##### Input #####

(* ===== verification/Refill.v ===== *)
(** * Token buckets in arithmetic that rounds

    The rate limiter and the connection throttle refill their buckets alike: the time
    that has passed, in seconds, times the rate is added, and the sum is clamped at the
    capacity. [refill_real] bounds what floating point makes of it: the tokens never
    drop and never exceed the capacity, and a refill adds at most a fraction of [2^-50]
    of what accrued, and of [2^-52] of the largest magnitude in sight, too much. *)
From S2P Require Import Prelude GoFloat.
Open Scope Z_scope.

(** ** What accrues over time *)

(** The tokens that accrue between two instants. *)
Definition accrued (rate : Q) (t0 t1 : Z) : Q :=
  (rate * (inject_Z (t1 - t0) / inject_Z Second))%Q.

(** Instants in order, none before [t0]. *)
Fixpoint ordered (t0 : Z) (times : list Z) : Prop :=
  match times with
  | [] => True
  | t :: times => t0 <= t /\ ordered t times
  end.

Fixpoint last_time (t0 : Z) (times : list Z) : Z :=
  match times with
  | [] => t0
  | t :: times => last_time t times
  end.

Lemma accrued_trans rate t0 t1 t2 :
  (accrued rate t0 t2 == accrued rate t0 t1 + accrued rate t1 t2)%Q.
Proof.
  unfold accrued. replace (t2 - t0) with ((t1 - t0) + (t2 - t1)) by lia.
  rewrite inject_Z_plus. field. unfold Second. discriminate.
Qed.

Lemma accrued_refl rate t : (accrued rate t t == 0)%Q.
Proof. unfold accrued. rewrite Z.sub_diag. change (inject_Z 0) with 0%Q. unfold Qdiv. ring. Qed.

Lemma ordered_app t0 l1 l2 : ordered t0 (l1 ++ l2) <-> ordered t0 l1 /\ ordered (last_time t0 l1) l2.
Proof. revert t0. induction l1 as [|t l1 IH]; intros t0; simpl; [tauto|]. rewrite IH. tauto. Qed.

Lemma ordered_last t0 l : ordered t0 l -> t0 <= last_time t0 l.
Proof. revert t0. induction l as [|t l IH]; intros t0; simpl; [done|]. intros [H1 H2]. specialize (IH t H2). lia. Qed.

(** ** One operation *)

(** The powers of two of the statements, as [lra] reads them. *)
Ltac powers :=
  change (1 # (2^49))%Q with (1 # 562949953421312)%Q in *;
  change (1 # (2^50))%Q with (1 # 1125899906842624)%Q in *;
  change (1 # (2^51))%Q with (1 # 2251799813685248)%Q in *;
  change (1 # (2^52))%Q with (1 # 4503599627370496)%Q in *;
  change (1 # (2^53))%Q with (1 # 9007199254740992)%Q in *;
  change (1 # (2^200))%Q with (1 # 1606938044258990275541962092341162602522202993782792835301376)%Q in *;
  change huge with (1606938044258990275541962092341162602522202993782792835301376 # 1)%Q in *.

Section Rounded.
Context {F : Type} {GF : GoFloat F} {RF : Rounded F}.

#[local] Abbreviation rounds := (rounds_to real fin rel_err).

Lemma rounds_near abs v r :
  rounds abs v r -> (Qabs (real r - v) <= (1 # (2^53)) * Qabs v + abs)%Q.
Proof.
  intros [_ He _ _]. pose proof (Qabs_nonneg v). destruct rel_err_bound as [_ Hr].
  assert (rel_err * Qabs v <= (1 # (2^53)) * Qabs v)%Q by (by apply Qmult_le_compat_r). lra.
Qed.

(** The result, between its bounds. *)
Lemma rounds_pos abs v r :
  rounds abs v r -> (0 <= v)%Q -> (abs <= 1 # (2^200))%Q ->
  (v - (1 # (2^53)) * v - (1 # (2^200)) <= real r <= v + (1 # (2^53)) * v + (1 # (2^200)))%Q.
Proof.
  intros Hr Hv Ha. apply rounds_near in Hr. rewrite (Qabs_pos v Hv), Qabs_Qle_condition in Hr. powers. lra.
Qed.

(** A sum is off by a fraction of any bound on its magnitude. *)
Lemma rounds_bounded v r B :
  rounds 0 v r -> (- B <= v <= B)%Q -> (v - (1 # (2^53)) * B <= real r <= v + (1 # (2^53)) * B)%Q.
Proof.
  intros Hr Hv. apply rounds_near in Hr. rewrite Qabs_Qle_condition in Hr.
  assert (Qabs v <= B)%Q by (by apply Qabs_Qle_condition). powers. lra.
Qed.

Lemma rounds_ge z abs v r : rounds abs v r -> Z.abs z < 2^53 -> (inject_Z z <= v)%Q -> (inject_Z z <= real r)%Q.
Proof. intros [_ _ Hl _] Hz Hv. destruct (f_of_Z_real z Hz) as [Hf E]. rewrite <- E in *. by apply Hl. Qed.

Lemma rounds_le z abs v r : rounds abs v r -> Z.abs z < 2^53 -> (v <= inject_Z z)%Q -> (real r <= inject_Z z)%Q.
Proof. intros [_ _ _ Hu] Hz Hv. destruct (f_of_Z_real z Hz) as [Hf E]. rewrite <- E in *. by apply Hu. Qed.

Lemma rounds_integer z abs v r : rounds abs v r -> Z.abs z < 2^53 -> (v == inject_Z z)%Q -> (real r == inject_Z z)%Q.
Proof.
  intros Hr Hz E. apply Qle_antisym; [eapply rounds_le|eapply rounds_ge]; try done; rewrite E; apply Qle_refl.
Qed.

Lemma not_huge v : (-(10000000000000000000000000000000000000000) <= v <= 10000000000000000000000000000000000000000)%Q ->
  (Qabs v <= huge)%Q.
Proof. intros H. apply Qabs_Qle_condition. powers. lra. Qed.

Lemma abs_err_tiny : (abs_err <= 1 # (2^200))%Q.
Proof. apply abs_err_bound. Qed.

(** A quotient of two integers is off by a fraction of itself. *)
Lemma div_integers a b :
  0 <= a < 2^53 -> 0 < b < 2^53 ->
  let v := (inject_Z a / inject_Z b)%Q in
  fin (f_of_Z a / f_of_Z b)%F /\
  (0 <= real (f_of_Z a / f_of_Z b)%F /\
   v - (1 # (2^52)) * v <= real (f_of_Z a / f_of_Z b)%F <= v + (1 # (2^52)) * v)%Q.
Proof.
  intros Ha Hb v. destruct (f_of_Z_real a) as [Hfa Ea]; [lia|]. destruct (f_of_Z_real b) as [Hfb Eb]; [lia|].
  assert (1 <= inject_Z b <= 9007199254740992)%Q as Hb' by (change 1%Q with (inject_Z 1); change 9007199254740992%Q with (inject_Z (2^53)); rewrite <- !Zle_Qle; lia).
  assert (0 <= inject_Z a <= 9007199254740992)%Q as Ha' by (change 0%Q with (inject_Z 0); change 9007199254740992%Q with (inject_Z (2^53)); rewrite <- !Zle_Qle; lia).
  assert (v * inject_Z b == inject_Z a)%Q as Ev by (unfold v; field; lra).
  assert (0 <= v)%Q as Hv0 by (apply Qle_shift_div_l; lra).
  assert (v <= inject_Z a)%Q as Hva by (apply Qle_shift_div_r; [lra|nra]).
  assert (rounds abs_err v (f_of_Z a / f_of_Z b)%F) as Hr.
  { destruct (fdiv_rounds (f_of_Z a) (f_of_Z b)) as [H1 H2 H3 H4]; [done|done|rewrite Eb; lra|rewrite Ea, Eb; apply not_huge; fold v; lra|].
    split; [done|..]; [unfold v; rewrite <- Ea, <- Eb; done|unfold v; intros x Hx; rewrite <- Ea, <- Eb; by apply H3
      |unfold v; intros x Hx; rewrite <- Ea, <- Eb; by apply H4]. }
  split; [apply Hr|]. split; [by apply (rounds_ge 0 _ _ _ Hr)|].
  destruct (Z.eq_dec a 0) as [->|Ha0].
  - assert (v == 0)%Q as Ev0 by (unfold v; change (inject_Z 0) with 0%Q; field; lra).
    pose proof (rounds_integer 0 _ _ _ Hr eq_refl Ev0) as E. change (inject_Z 0) with 0%Q in E. powers. lra.
  - assert (1 <= inject_Z a)%Q as Ha1 by (change 1%Q with (inject_Z 1); rewrite <- Zle_Qle; lia).
    assert (1 # (2^53) <= v)%Q by (apply Qle_shift_div_l; [lra|powers; lra]).
    pose proof (rounds_pos _ _ _ Hr Hv0 abs_err_tiny). powers. lra.
Qed.

(** Products and quotients of integers that are integers are exact. *)
Definition is_int (x : F) (z : Z) : Prop := fin x /\ (real x == inject_Z z)%Q.

Lemma is_int_of_Z z : Z.abs z < 2^53 -> is_int (f_of_Z z) z.
Proof. apply f_of_Z_real. Qed.

Lemma int_not_huge z : Z.abs z < 2^53 -> (Qabs (inject_Z z) <= huge)%Q.
Proof.
  intros Hz. apply Qabs_Qle_condition. unfold huge. rewrite <- inject_Z_opp, <- !Zle_Qle. lia.
Qed.

Lemma is_int_mul x y z w : is_int x z -> is_int y w -> Z.abs (z * w) < 2^53 -> is_int (x * y)%F (z * w).
Proof.
  intros [Hx Ex] [Hy Ey] Hz. assert (real x * real y == inject_Z (z * w))%Q as E by (by rewrite Ex, Ey, inject_Z_mult).
  assert (rounds abs_err (real x * real y) (x * y)%F) as Hr by (apply fmul_rounds; [done|done|rewrite E; by apply int_not_huge]).
  split; [apply Hr|]. by eapply rounds_integer.
Qed.

Lemma is_int_div x y z w : is_int x (z * w) -> is_int y w -> w <> 0 -> Z.abs z < 2^53 -> is_int (x / y)%F z.
Proof.
  intros [Hx Ex] [Hy Ey] Hw Hz.
  assert (~ (inject_Z w == 0)%Q) as Hw' by (change 0%Q with (inject_Z 0); by rewrite inject_Z_injective).
  assert (real x / real y == inject_Z z)%Q as E by (rewrite Ex, Ey, inject_Z_mult; by field).
  assert (rounds abs_err (real x / real y) (x / y)%F) as Hr
    by (apply fdiv_rounds; [done|done|by rewrite Ey|rewrite E; by apply int_not_huge]).
  split; [apply Hr|]. by eapply rounds_integer.
Qed.

Lemma fle_one (x : F) : fin x -> ((f_of_Z 1 <=? x)%F = true <-> (1 <= real x)%Q).
Proof.
  intros Hx. destruct (f_of_Z_real 1 eq_refl) as [Hf E]. rewrite fle_real by done. rewrite E. reflexivity.
Qed.

(** ** A refill *)

Lemma seconds_bound d : 0 <= d < 2^63 -> (0 <= inject_Z d / inject_Z Second <= 10000000000)%Q.
Proof. intros Hd. unfold Second. split; unfold Qle, Qdiv; simpl; lia. Qed.

Lemma Seconds_real d :
  0 <= d < 2^63 -> let v := (inject_Z d / inject_Z Second)%Q in
  fin (Seconds d) /\ (0 <= real (Seconds d))%Q /\
  (v - (1 # (2^51)) * v <= real (Seconds d) <= v + (1 # (2^51)) * v)%Q.
Proof.
  intros Hd v. unfold Seconds. pose proof (Z.quot_rem' d Second) as Eqr.
  pose proof (Z.quot_pos d Second ltac:(lia) ltac:(done)). pose proof (Z.rem_bound_pos d Second ltac:(lia) ltac:(done)).
  set (a := Z.quot d Second) in *. set (b := Z.rem d Second) in *. unfold Second in *.
  destruct (div_integers b 1000000000) as (Hf & Hy0 & Hx); [lia|lia|].
  set (x := (inject_Z b / inject_Z 1000000000)%Q) in *. set (y := (f_of_Z b / f_of_Z 1000000000)%F) in *.
  assert (v == inject_Z a + x)%Q as Ev.
  { unfold v, x. rewrite Eqr, inject_Z_plus, inject_Z_mult. field. }
  destruct (f_of_Z_real a) as [Hfa Ea]; [lia|].
  assert (0 <= inject_Z a <= 10000000000)%Q as Ha by (change 0%Q with (inject_Z 0); change 10000000000%Q with (inject_Z 10000000000); rewrite <- !Zle_Qle; lia).
  assert (0 <= x <= 1)%Q as Hx1 by (unfold x, Qle, Qdiv; simpl; lia).
  assert (rounds 0 (real (f_of_Z a) + real y) (f_of_Z a + y)%F) as Hr.
  { apply fadd_rounds; [done|done|]. rewrite Ea. apply not_huge. powers. lra. }
  assert (0 <= real (f_of_Z a) + real y)%Q as Hs by (rewrite Ea; lra).
  split; [apply Hr|]. split; [by apply (rounds_ge 0 _ _ _ Hr)|].
  apply rounds_near in Hr. rewrite (Qabs_pos _ Hs), Qabs_Qle_condition, Ea in Hr. rewrite Ev. powers. lra.
Qed.

(** The clamp at the capacity, after a sum. *)
Lemma clamped_sum (tok p max : F) B :
  fin tok -> fin p -> fin max -> (0 <= real p <= 100000000000000000000000000000000000000)%Q ->
  (- B <= real tok <= real max)%Q -> (1 <= real max <= B)%Q -> (B <= 1000000000000000000000000000000)%Q ->
  let t := (tok + p)%F in
  let c := if (max <? t)%F then max else t in
  fin c /\ ((real tok <= real c <= real max)%Q /\ (real c <= real tok + real p + (1 # (2^53)) * B)%Q) /\
  ((real c == real max)%Q \/ (real tok + real p - (1 # (2^53)) * B <= real c)%Q).
Proof.
  intros Hft Hfp Hfm Hp Htok Hmax HB t c.
  assert (rounds 0 (real tok + real p) t) as Hr by (apply fadd_rounds; [done|done|apply not_huge; lra]).
  destruct Hr as [Hf Herr Hlo Hup] eqn:E. clear E.
  assert (real tok <= real t)%Q as Hmono by (apply Hlo; [done|lra]).
  pose proof (flt_real max t Hfm Hf) as Hlt. unfold c. destruct (max <? t)%F.
  - assert (real max < real t)%Q as Hgt by (by apply Hlt). split; [done|].
    assert (real max <= real tok + real p)%Q.
    { destruct (Qlt_le_dec (real tok + real p) (real max)) as [Hv|Hv]; [|done]. assert (real t <= real max)%Q by (apply Hup; [done|lra]). lra. }
    split; [powers; lra|]. left. reflexivity.
  - assert (real t <= real max)%Q as Hle by (apply Qnot_lt_le; intros Hgt; by apply Hlt in Hgt). split; [done|].
    destruct (Qlt_le_dec B (real tok + real p)) as [Hv|Hv].
    + assert (real max <= real t)%Q by (apply Hlo; [done|lra]). split; [powers; lra|]. left. lra.
    + destruct (rounds_bounded _ _ B Hr) as [H1 H2]; [lra|]. split; [powers; lra|]. right. lra.
Qed.

Lemma refill_real (tok max rate : F) d B :
  fin tok -> fin max -> fin rate -> 0 <= d < 2^63 -> (0 <= real rate <= 100000000000000000000)%Q ->
  (- B <= real tok <= real max)%Q -> (1 <= real max <= B)%Q -> (B <= 1000000000000000000000000000000)%Q ->
  let t := (tok + Seconds d * rate)%F in
  let c := if (max <? t)%F then max else t in
  let v := (real rate * (inject_Z d / inject_Z Second))%Q in
  fin c /\ ((real tok <= real c <= real max)%Q /\ (real c <= real tok + v + (1 # (2^50)) * v + (1 # (2^52)) * B)%Q) /\
  ((real c == real max)%Q \/ (real tok + v - (1 # (2^50)) * v - (1 # (2^52)) * B <= real c)%Q).
Proof.
  intros Hft Hfm Hfr Hd Hrate Htok Hmax HB t c v. pose proof (seconds_bound d Hd) as Hs.
  destruct (Seconds_real d Hd) as (Hfs & Hs0 & Hs1). set (T := (inject_Z d / inject_Z Second)%Q) in *. set (s := Seconds d) in *.
  assert (0 <= real s * real rate)%Q as Hv0 by (apply Qmult_le_0_compat; [exact Hs0|apply Hrate]).
  assert (v - (1 # (2^51)) * v <= real s * real rate <= v + (1 # (2^51)) * v)%Q as Hv1.
  { assert ((T - (1 # (2^51)) * T) * real rate <= real s * real rate)%Q by (apply Qmult_le_compat_r; [apply Hs1|apply Hrate]).
    assert (real s * real rate <= (T + (1 # (2^51)) * T) * real rate)%Q by (apply Qmult_le_compat_r; [apply Hs1|apply Hrate]).
    unfold v. powers. lra. }
  assert (0 <= v <= 1000000000000000000000000000000)%Q as Hv2.
  { unfold v. split; [apply Qmult_le_0_compat; [apply Hrate|apply Hs]|]. apply Qle_trans with (real rate * 10000000000)%Q; [|lra].
    rewrite !(Qmult_comm (real rate)). apply Qmult_le_compat_r; lra. }
  assert (rounds abs_err (real s * real rate) (s * rate)%F) as Hp by (apply fmul_rounds; [done|done|apply not_huge; powers; lra]).
  pose proof (rounds_pos _ _ _ Hp Hv0 abs_err_tiny) as Hp1. pose proof (rounds_ge 0 _ _ _ Hp eq_refl Hv0) as Hp0.
  destruct (clamped_sum tok (s * rate)%F max B) as (Hfc & [Hc1 Hc2] & Hc3); try done;
    [apply Hp|change (inject_Z 0) with 0%Q in Hp0; powers; lra|].
  fold t c in Hfc, Hc1, Hc2, Hc3. split; [done|]. powers. split; [split; [done|lra]|].
  destruct Hc3 as [Hc3|Hc3]; [by left|right; lra].
Qed.

(** Between two readings of a clock that does not go back. *)
Lemma refill_accrues (tok max rate : F) t0 t1 B :
  fin tok -> fin max -> fin rate -> t0 <= t1 -> (0 <= real rate <= 100000000000000000000)%Q ->
  (- B <= real tok <= real max)%Q -> (1 <= real max <= B)%Q -> (B <= 1000000000000000000000000000000)%Q ->
  let t := (tok + Seconds (time_sub t1 t0) * rate)%F in
  let c := if (max <? t)%F then max else t in
  fin c /\ (real tok <= real c <= real max)%Q /\
  (real c <= real tok + (1 + (1 # (2^50))) * accrued (real rate) t0 t1 + (1 # (2^52)) * B)%Q.
Proof.
  intros Hft Hfm Hfr Ht Hrate Htok Hmax HB t c.
  assert (0 <= time_sub t1 t0 < 2^63 /\ time_sub t1 t0 <= t1 - t0) as [Hd Hle] by (unfold time_sub; lia).
  destruct (refill_real tok max rate (time_sub t1 t0) B) as (Hfc & [Hc1 Hc2] & _); try done.
  fold t c in Hfc, Hc1, Hc2. split; [done|]. split; [done|]. unfold accrued.
  assert (real rate * (inject_Z (time_sub t1 t0) / inject_Z Second) <= real rate * (inject_Z (t1 - t0) / inject_Z Second))%Q.
  { rewrite !(Qmult_comm (real rate)). apply Qmult_le_compat_r; [|lra]. unfold Qle, Qdiv; simpl. unfold Second. lia. }
  powers. lra.
Qed.
End Rounded.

#####

# Work item
Reproduce exactly the section above that begins at the line containing "(** A quotient" and ends at the line containing "assert (1 <= inject_Z b", leaving out all other lines.

# Answer below
(** A quotient of two integers is off by a fraction of itself. *)
Lemma div_integers a b :
  0 <= a < 2^53 -> 0 < b < 2^53 ->
  let v := (inject_Z a / inject_Z b)%Q in
  fin (f_of_Z a / f_of_Z b)%F /\
  (0 <= real (f_of_Z a / f_of_Z b)%F /\
   v - (1 # (2^52)) * v <= real (f_of_Z a / f_of_Z b)%F <= v + (1 # (2^52)) * v)%Q.
Proof.
  intros Ha Hb v. destruct (f_of_Z_real a) as [Hfa Ea]; [lia|]. destruct (f_of_Z_real b) as [Hfb Eb]; [lia|].
  assert (1 <= inject_Z b <= 9007199254740992)%Q as Hb' by (change 1%Q with (inject_Z 1); change 9007199254740992%Q with (inject_Z (2^53)); rewrite <- !Zle_Qle; lia).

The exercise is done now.